INDIA's Bharti Airtel Limited, which has offered around $10.7 billion for 15 of Kuwait-based Zain’s African units, is in talks with Tanzania’s government over its stake in Zain Tanzania.
“Tanzania’s government has a 40 percent stake in Zain Tanzania, and the government is keen to know the future” of the unit when Bharti becomes “the new majority shareholder” Finance and Economy Minister Mustafa Mkulo told Bloomberg in a telephone interview from Dodoma, the country’s capital.
The Republic of Congo said recently it retains the right to block the transfer of Zain’s licence to Bharti.
The Republic of Congo’s government was not consulted and this was a violation of the country’s laws, it said in a statement from the capital, Brazzaville.
The government of Gabon has also objected to the deal.
Negotiations are progressing, Mkulo said, declining to comment on the specifics of the discussions.
Indian telecommunications company Bharti Airtel and the Bahrain-based Zain group have signed definitive agreements for Bharti to buy most of Zain's operations in Africa at an enterprise value of $10.7 billion.
The deal, which was first announced in February, has moved very quickly from the drawing board to completion with due diligence and signing of definitive deal documentation, which happened in Amsterdam recently.

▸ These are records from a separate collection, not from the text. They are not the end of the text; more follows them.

Lemma parse_written is_ipv6 host port n :
  host_ok is_ipv6 host → zlen (written is_ipv6 host port) ≤ 1000 →
  parse_ip_port (written is_ipv6 host port) n =
    if zlen host >=? n then None
    else if zlen port >=? 6 then None
    else let '(conv_res, err) := strtol port in
         if match port with [] => true | _ => false end
            || match err with [] => false | _ => true end then None
         else if (conv_res <? 0) || (conv_res >? UINT16_MAX) then None
         else Some (host, conv_res, is_ipv6).
Proof.
  intros Hh Hl. unfold parse_ip_port. destruct is_ipv6; cbn [written] in *.
  - set (s := [91] ++ host ++ [93; 58] ++ port).
    assert (zlen s = zlen host + zlen port + 3) as Hs by (unfold s; len_lia). fold s in Hl.
    assert (0 ≤ zlen host ∧ 0 ≤ zlen port) as [??] by (unfold zlen; lia).
    assert ((zlen s <? 1) || (zlen s >? 1000) = false) as -> by lia. cbv iota.
    change (default 0 (s !! 0%nat) =? 91) with true. cbv iota.
    change (drop 1 s) with (host ++ 93 :: 58 :: port).
    rewrite find_char_app by exact Hh.
    replace (Z.of_nat (1 + length host)) with (zlen host + 1) by (unfold zlen; lia).
    destruct (Z.geb_spec (zlen host + 1) (zlen s)); [lia|].
    assert (s !! Z.to_nat (zlen host + 1 + 1) = Some 58) as ->.
    { unfold s. replace (Z.to_nat (zlen host + 1 + 1)) with (S (length host + 1)) by (unfold zlen; lia).
      cbn [app]. change ((91 :: host ++ 93 :: 58 :: port) !! S (length host + 1)) with
        ((host ++ 93 :: 58 :: port) !! (length host + 1)%nat).
      rewrite lookup_app_r by lia. by replace (length host + 1 - length host)%nat with 1%nat by lia. }
    assert ((zlen host + 1 + 1 >=? zlen s) || negb (default 0 (Some 58) =? 58) = false) as ->
      by (simpl; lia). cbv iota.
    cbn [mbind option_bind]. replace (zlen host + 1 - 1) with (zlen host) by lia.
    replace (zlen s - (zlen host + 1 + 2)) with (zlen port) by lia.
    assert (take (Z.to_nat (zlen host)) (drop (Z.to_nat 1) s) = host) as ->.
    { unfold s, zlen. rewrite Nat2Z.id. change (drop (Z.to_nat 1) ([91] ++ host ++ [93; 58] ++ port))
        with (host ++ [93; 58] ++ port). apply take_app_length. }
    assert (drop (Z.to_nat (zlen host + 1 + 2)) s = port) as ->; [|done].
    unfold s. rewrite !app_assoc. apply drop_app_length'. len_lia.
  - destruct Hh as [Hh Hb]. set (s := host ++ [58] ++ port).
    assert (zlen s = zlen host + zlen port + 1) as Hs by (unfold s; len_lia). fold s in Hl.
    assert (0 ≤ zlen host ∧ 0 ≤ zlen port) as [??] by (unfold zlen; lia).
    assert ((zlen s <? 1) || (zlen s >? 1000) = false) as -> by lia. cbv iota.
    assert ((default 0 (s !! 0%nat) =? 91) = false) as ->.
    { unfold s. destruct host as [|c host]; [done|]. simpl in *. apply Z.eqb_neq. congruence. }
    cbv iota.
    assert (find_char 58 s 0 = length host) as -> by (by apply (find_char_app 58 host port)).
    fold (zlen host).
    destruct (Z.geb_spec (zlen host) (zlen s)); [lia|].
    cbn [mbind option_bind].
    replace (zlen s - (zlen host + 1)) with (zlen port) by lia.
    assert (take (Z.to_nat (zlen host)) (drop (Z.to_nat 0) s) = host) as ->.
    { unfold s, zlen. rewrite Nat2Z.id, drop_0. apply take_app_length. }
    assert (drop (Z.to_nat (zlen host + 1)) s = port) as ->; [|done].
    unfold s. rewrite app_assoc. apply drop_app_length'. len_lia.
Qed.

Bharti Airtel's planned acquisition of Zain's African mobile networks will make the Indian firm one of the five largest mobile groups in the world by subscriber connections, according to the latest Wireless Intelligence operator-group rankings.
The latest global rankings are based on fourth-quarter 2009 connections data and are calculated on a proforma basis to demonstrate the impact of the enlarged Airtel Group.
On this basis, the ranking reveals that Airtel – ranked eighth in last year's ranking - will overtake Norway's Telenor Group, Deutsche Telekom and China Unicom to become the world's fifth largest mobile operator group on just under 170 million global connections.
Airtel is to takeover Zain's mobile operations in 15 African countries: Burkina Faso, Chad, Congo, Democratic Republic of Congo, Gabon, Ghana, Kenya, Madagascar, Malawi, Niger, Nigeria, Sierra Leone, Tanzania, Uganda, and Zambia. According to Airtel, the 15 networks cover a total population of over 450 million with telecom penetration at approximately 32 percent.
As well as its home market of India, Airtel also launched in Sri Lanka in 2009 and acquired Warid Telecom in Bangladesh in January 2010, bringing its total to 18 markets, a global footprint surpassed only by the large European operator groups and its new African rival, MTN.
Based on Q4 2009 pro forma data, international (non-Indian) markets will account for around 30 percent of Airtel's total connections following completion of the Zain deal.
Airtel is to acquire the African networks in a deal worth $10.7 billion (which includes around $1.7 billion in debt), making it the second-largest African operator group behind MTN, which remains ranked at number twelve by global connections.
The two operators will compete in a number of key African markets, including the largest, Nigeria. Zain Nigeria – the country's third largest operator – will become Airtel's single largest subsidiary outside of India, accounting for about 35 percent of its international connections base.
Zain intends to sell all but two of its African mobile assets to Airtel, the exceptions being the wholly-owned Zain Sudan (a market leader in the country) and its 15.5 percent equity stake in Wana (ONA) in Morocco.
The divestiture means that Zain's global footprint will be reduced to just six markets and sees the Kuwaiti-based firm drop to number 46 in rankings on a pro forma basis. Zain ranked number 18 in a telecoms study last year and – prior to the African divestitures – had set itself the target of becoming a top ten global operator by 2011.